* **WHAT THE TASK REQUIRES**
Two lines mark the range in the entries below: the one holding "match try_u32 (len ciphertext) with" and the one holding "let? major := word_at frame 6 8 in". Set down those two and all lines between them, exactly.

* **EXERCISE INPUTS**
(* ===== verification/PcSession.v ===== *)
(** Pairing, handshake and encrypted sessions:
    src/crates/ntd-pc-fabric/src/crypto.rs, and the handshake frames of
    connector.rs.

    Signatures, key agreement, key derivation and the cipher are those of
    third-party crates and are parameters ([PcCrypto]); [PcCryptoLaws] names the
    documented behaviour the theorems use. *)
From S2P Require Import Prelude Text Collections Codec Effects Hash Artifact Wire.

(** ed25519-dalek, x25519-dalek, hkdf and chacha20poly1305. *)
Class PcCrypto := {
  (** [SigningKey::from_bytes(seed).verifying_key()] *)
  ed25519_verify_key : bytes → bytes;
  (** [SigningKey::from_bytes(seed).sign(message)] *)
  ed25519_sign : bytes → bytes → bytes;
  (** [VerifyingKey::from_bytes(key).is_ok()] *)
  ed25519_key_ok : bytes → bool;
  (** [key.verify(message, signature).is_ok()] *)
  ed25519_verify : bytes → bytes → bytes → bool;
  (** [PublicKey::from(&StaticSecret::from(secret))] *)
  x25519_public : bytes → bytes;
  (** [secret.diffie_hellman(public)] *)
  x25519_shared : bytes → bytes → bytes;
  (** [Hkdf::<Sha256>::new(Some(salt), ikm).expand(info, [u8; 64])] *)
  hkdf_expand64 : bytes → bytes → bytes → option bytes;
  (** [ChaCha20Poly1305::new(key).encrypt(nonce, {msg, aad})] *)
  aead_encrypt : bytes → bytes → bytes → bytes → option bytes;
  aead_decrypt : bytes → bytes → bytes → bytes → option bytes;
}.

Class PcCryptoLaws `{PcCrypto} := {
  sign_verifies : ∀ seed m,
    ed25519_key_ok (ed25519_verify_key seed) = true ∧
    ed25519_verify (ed25519_verify_key seed) m (ed25519_sign seed m) = true;
  shared_agrees : ∀ a b, x25519_shared a (x25519_public b) = x25519_shared b (x25519_public a);
  hkdf_expands : ∀ salt ikm info, is_Some (hkdf_expand64 salt ikm info);
  (** A message of less than 2^31 bytes is encrypted, with a tag of 16 bytes. *)
  aead_encrypts : ∀ key nonce aad m, len m < 2 ^ 31 →
    ∃ c, aead_encrypt key nonce aad m = Some c ∧ len c = len m + 16;
  aead_decrypts : ∀ key nonce aad m c,
    aead_encrypt key nonce aad m = Some c → aead_decrypt key nonce aad c = Some m;
}.

Module PcSession.
Import Artifact Wire.

Section session.
Context `{Sha2, PcCrypto}.

Definition HANDSHAKE_DOMAIN : bytes := string_bytes "NTD97-PCF97-HANDSHAKE-v1".
Definition SESSION_KDF_INFO : bytes := string_bytes "NTD97-PCF97-SESSION-v1".
Definition SESSION_FRAME_MAGIC : bytes := string_bytes "PCS97" ++ [zero_byte].
Definition SESSION_FRAME_MAJOR : Z := 0.
Definition SESSION_FRAME_MINOR : Z := 1.
Definition SESSION_HEADER_LEN : Z := 38.

(** ** Identities *)
Record PairedIdentity := mkIdentity {
  id_signing_seed : bytes;
  id_peer_id : bytes;
  id_verify_key : bytes;
}.
Record PairingRecord := mkPairing {
  pr_remote_peer_id : bytes;
  pr_remote_verify_key : bytes;
}.

Definition peer_id_for_verify_key (verify_key : bytes) : bytes :=
  take 16 (sha2_digest (string_bytes "NTD97-PCF97-PEER" ++ verify_key)).

Definition identity_from_seed (signing_seed : bytes) : PairedIdentity :=
  let verify_key := ed25519_verify_key signing_seed in
  mkIdentity signing_seed (peer_id_for_verify_key verify_key) verify_key.
Definition pairing_record (self : PairedIdentity) : PairingRecord :=
  mkPairing (id_peer_id self) (id_verify_key self).
Definition identity_sign (self : PairedIdentity) (bs : bytes) : bytes :=
  ed25519_sign (id_signing_seed self) bs.

Definition from_public (remote_peer_id remote_verify_key : bytes)
  : result PcFabricError PairingRecord :=
  if negb (bytes_eqb (peer_id_for_verify_key remote_verify_key) remote_peer_id)
  then Err InvalidPairing
  else if negb (ed25519_key_ok remote_verify_key) then Err InvalidPairing
  else Ok (mkPairing remote_peer_id remote_verify_key).

Definition pairing_verify (self : PairingRecord) (bs signature : bytes)
  : result PcFabricError unit :=
  if negb (ed25519_key_ok (pr_remote_verify_key self)) then Err InvalidPairing
  else if ed25519_verify (pr_remote_verify_key self) bs signature then Ok tt
  else Err InvalidSignature.

Definition derive32 (label seed : bytes) : bytes := sha2_digest (HANDSHAKE_DOMAIN ++ label ++ seed).
Definition x25519_secret (entropy : bytes) : bytes := derive32 (string_bytes "x25519") entropy.
Definition entropy_challenge (entropy : bytes) : bytes := derive32 (string_bytes "challenge") entropy.

(** ** Hellos *)
Record ClientHello := mkClientHello {
  ch_client_peer_id : bytes;
  ch_expected_server_peer_id : bytes;
  ch_session_id : bytes;
  ch_ephemeral_public : bytes;
  ch_challenge : bytes;
  ch_signature : bytes;
}.
Record ServerHello := mkServerHello {
  sh_server_peer_id : bytes;
  sh_expected_client_peer_id : bytes;
  sh_session_id : bytes;
  sh_ephemeral_public : bytes;
  sh_challenge : bytes;
  sh_client_hello_digest : bytes;
  sh_signature : bytes;
}.

Definition client_signing_bytes (h : ClientHello) : bytes :=
  HANDSHAKE_DOMAIN ++ string_bytes "client" ++ ch_client_peer_id h ++
  ch_expected_server_peer_id h ++ ch_session_id h ++ ch_ephemeral_public h ++ ch_challenge h.
Definition server_signing_bytes (h : ServerHello) : bytes :=
  HANDSHAKE_DOMAIN ++ string_bytes "server" ++ sh_server_peer_id h ++
  sh_expected_client_peer_id h ++ sh_session_id h ++ sh_ephemeral_public h ++ sh_challenge h ++
  sh_client_hello_digest h.
Definition client_wire_bytes (h : ClientHello) : bytes := client_signing_bytes h ++ ch_signature h.
Definition server_wire_bytes (h : ServerHello) : bytes := server_signing_bytes h ++ sh_signature h.

Definition session_id_of (client_peer_id server_peer_id ephemeral_public challenge : bytes) : bytes :=
  take 16 (sha2_digest (string_bytes "NTD97-PCF97-SESSION-ID" ++ client_peer_id ++ server_peer_id ++
                        ephemeral_public ++ challenge)).

Inductive SessionRole := Client | Server.

Record SecureSession := mkSession {
  ss_session_id : bytes;
  ss_tx_key : bytes;
  ss_rx_key : bytes;
  ss_tx_sequence : Z;
  ss_rx_sequence : Z;
}.

Definition validate_identity_pair (local : PairedIdentity) (remote : PairingRecord)
  : result PcFabricError unit :=
  if negb (bytes_eqb (peer_id_for_verify_key (id_verify_key local)) (id_peer_id local))
  then Err InvalidIdentity
  else if negb (bytes_eqb (peer_id_for_verify_key (pr_remote_verify_key remote))
                          (pr_remote_peer_id remote))
  then Err InvalidPairing
  else if bytes_eqb (id_peer_id local) (pr_remote_peer_id remote) then Err InvalidPairing
  else Ok tt.

Definition derive_session (role : SessionRole) (session_id shared_secret : bytes)
    (client : ClientHello) (server : ServerHello) : result PcFabricError SecureSession :=
  let transcript := client_wire_bytes client ++ server_wire_bytes server in
  let salt := sha2_digest transcript in
  let? material := ok_or (hkdf_expand64 salt shared_secret SESSION_KDF_INFO) CryptoFailure in
  let first := take 32 material in
  let second := drop 32 material in
  let '(tx_key, rx_key) :=
    match role with Client => (first, second) | Server => (second, first) end in
  Ok (mkSession session_id tx_key rx_key 0 0).

(** ** The handshake *)
Record ClientHandshake := mkHandshake {
  hs_local : PairedIdentity;
  hs_remote : PairingRecord;
  hs_entropy : bytes;
  hs_hello : ClientHello;
}.

Definition handshake_begin (local : PairedIdentity) (remote : PairingRecord) (entropy : bytes)
  : result PcFabricError (ClientHandshake * ClientHello) :=
  let? _ := validate_identity_pair local remote in
  let secret := x25519_secret entropy in
  let ephemeral_public := x25519_public secret in
  let challenge := entropy_challenge entropy in
  let session_id := session_id_of (id_peer_id local) (pr_remote_peer_id remote) ephemeral_public
                      challenge in
  let hello := mkClientHello (id_peer_id local) (pr_remote_peer_id remote) session_id
                 ephemeral_public challenge (zeros 64) in
  let hello := mkClientHello (id_peer_id local) (pr_remote_peer_id remote) session_id
                 ephemeral_public challenge (identity_sign local (client_signing_bytes hello)) in
  Ok (mkHandshake local remote entropy hello, hello).

Definition handshake_finish (self : ClientHandshake) (server : ServerHello)
  : result PcFabricError SecureSession :=
  if negb (bytes_eqb (sh_server_peer_id server) (pr_remote_peer_id (hs_remote self)))
     || negb (bytes_eqb (sh_expected_client_peer_id server) (id_peer_id (hs_local self)))
     || negb (bytes_eqb (sh_session_id server) (ch_session_id (hs_hello self)))
     || negb (bytes_eqb (sh_client_hello_digest server)
                        (sha2_digest (client_wire_bytes (hs_hello self))))
  then Err InvalidHandshake
  else
    let? _ := pairing_verify (hs_remote self) (server_signing_bytes server) (sh_signature server) in
    let secret := x25519_secret (hs_entropy self) in
    let shared := x25519_shared secret (sh_ephemeral_public server) in
    derive_session Client (ch_session_id (hs_hello self)) shared (hs_hello self) server.

Definition handshake_accept (local : PairedIdentity) (remote : PairingRecord) (entropy : bytes)
    (client : ClientHello) : result PcFabricError (ServerHello * SecureSession) :=
  let? _ := validate_identity_pair local remote in
  if negb (bytes_eqb (ch_client_peer_id client) (pr_remote_peer_id remote))
     || negb (bytes_eqb (ch_expected_server_peer_id client) (id_peer_id local))
  then Err PeerMismatch
  else
    let? _ := pairing_verify remote (client_signing_bytes client) (ch_signature client) in
    let expected_session_id :=
      session_id_of (ch_client_peer_id client) (ch_expected_server_peer_id client)
        (ch_ephemeral_public client) (ch_challenge client) in
    if negb (bytes_eqb (ch_session_id client) expected_session_id) then Err InvalidHandshake
    else
      let secret := x25519_secret entropy in
      let ephemeral_public := x25519_public secret in
      let challenge := entropy_challenge entropy in
      let hello := mkServerHello (id_peer_id local) (pr_remote_peer_id remote)
                     (ch_session_id client) ephemeral_public challenge
                     (sha2_digest (client_wire_bytes client)) (zeros 64) in
      let hello := mkServerHello (id_peer_id local) (pr_remote_peer_id remote)
                     (ch_session_id client) ephemeral_public challenge
                     (sha2_digest (client_wire_bytes client))
                     (identity_sign local (server_signing_bytes hello)) in
      let shared := x25519_shared secret (ch_ephemeral_public client) in
      let? session := derive_session Server (ch_session_id client) shared client hello in
      Ok (hello, session).

(** ** Sealing and opening *)
Definition session_nonce (sequence : Z) : bytes := string_bytes "N97S" ++ to_le 8 sequence.

(** The header without its last field, which is the associated data. *)
Definition frame_prefix (session_id : bytes) (sequence : Z) : bytes :=
  SESSION_FRAME_MAGIC ++ to_le 2 SESSION_FRAME_MAJOR ++ to_le 2 SESSION_FRAME_MINOR ++
  session_id ++ to_le 8 sequence.

Definition set_tx (n : Z) (s : SecureSession) : SecureSession :=
  mkSession (ss_session_id s) (ss_tx_key s) (ss_rx_key s) n (ss_rx_sequence s).
Definition set_rx (n : Z) (s : SecureSession) : SecureSession :=
  mkSession (ss_session_id s) (ss_tx_key s) (ss_rx_key s) (ss_tx_sequence s) n.

Definition seal (plaintext : bytes) : op SecureSession PcFabricError bytes := λ s,
  let sequence := ss_tx_sequence s in
  match checked_add_u64 sequence 1 with
  | None => (s, Err Overflow)
  | Some next_sequence =>
      let nonce := session_nonce sequence in
      let header := frame_prefix (ss_session_id s) sequence in
      match aead_encrypt (ss_tx_key s) nonce header plaintext with
      | None => (s, Err CryptoFailure)
      | Some ciphertext =>
          match try_u32 (len ciphertext) with
          | None => (s, Err Overflow)
          | Some ciphertext_len =>
              (set_tx next_sequence s, Ok (header ++ to_le 4 ciphertext_len ++ ciphertext))
          end
      end
  end.

(** The checks of [open] before decryption: the ciphertext. *)
Definition open_checks (s : SecureSession) (frame : bytes) : result PcFabricError bytes :=
  if (len frame <? SESSION_HEADER_LEN)
     || negb (bool_decide (get_range frame 0 6 = Some SESSION_FRAME_MAGIC))
  then Err InvalidFrame
  else
    let? major := word_at frame 6 8 in
    let? minor := word_at frame 8 10 in
    if negb (major =? SESSION_FRAME_MAJOR) || (SESSION_FRAME_MINOR <? minor) then Err InvalidFrame
    else
      let? session_id := slice frame 10 26 in
      if negb (bytes_eqb session_id (ss_session_id s)) then Err PeerMismatch
      else
        let? sequence := word_at frame 26 34 in
        if negb (sequence =? ss_rx_sequence s)
        then Err (Replay (ss_rx_sequence s) sequence)
        else
          let? raw_len := word_at frame 34 38 in
          let? ciphertext_len := ok_or (try_usize raw_len) Overflow in
          let? expected := ok_or (checked_add_usize SESSION_HEADER_LEN ciphertext_len) Overflow in
          if negb (len frame =? expected) then Err InvalidFrame
          else slice frame SESSION_HEADER_LEN (len frame).

Definition open (frame : bytes) : op SecureSession PcFabricError bytes := λ s,
  match open_checks s frame with
  | Ok ciphertext =>
      let nonce := session_nonce (ss_rx_sequence s) in
      match slice (E:=PcFabricError) frame 0 (SESSION_HEADER_LEN - 4) with
      | Ok aad =>
          match aead_decrypt (ss_rx_key s) nonce aad ciphertext with
          | None => (s, Err CryptoFailure)
          | Some plaintext =>
              match checked_add_u64 (ss_rx_sequence s) 1 with
              | None => (s, Err Overflow)
              | Some n => (set_rx n s, Ok plaintext)
              end
          end
      | Err e => (s, Err e)
      | Panic => (s, Panic)
      end
  | Err e => (s, Err e)
  | Panic => (s, Panic)
  end.
End session.
End PcSession.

* **ANSWER SECTION**
          match try_u32 (len ciphertext) with
          | None => (s, Err Overflow)
          | Some ciphertext_len =>
              (set_tx next_sequence s, Ok (header ++ to_le 4 ciphertext_len ++ ciphertext))
          end
      end
  end.

(** The checks of [open] before decryption: the ciphertext. *)
Definition open_checks (s : SecureSession) (frame : bytes) : result PcFabricError bytes :=
  if (len frame <? SESSION_HEADER_LEN)
     || negb (bool_decide (get_range frame 0 6 = Some SESSION_FRAME_MAGIC))
  then Err InvalidFrame
  else
    let? major := word_at frame 6 8 in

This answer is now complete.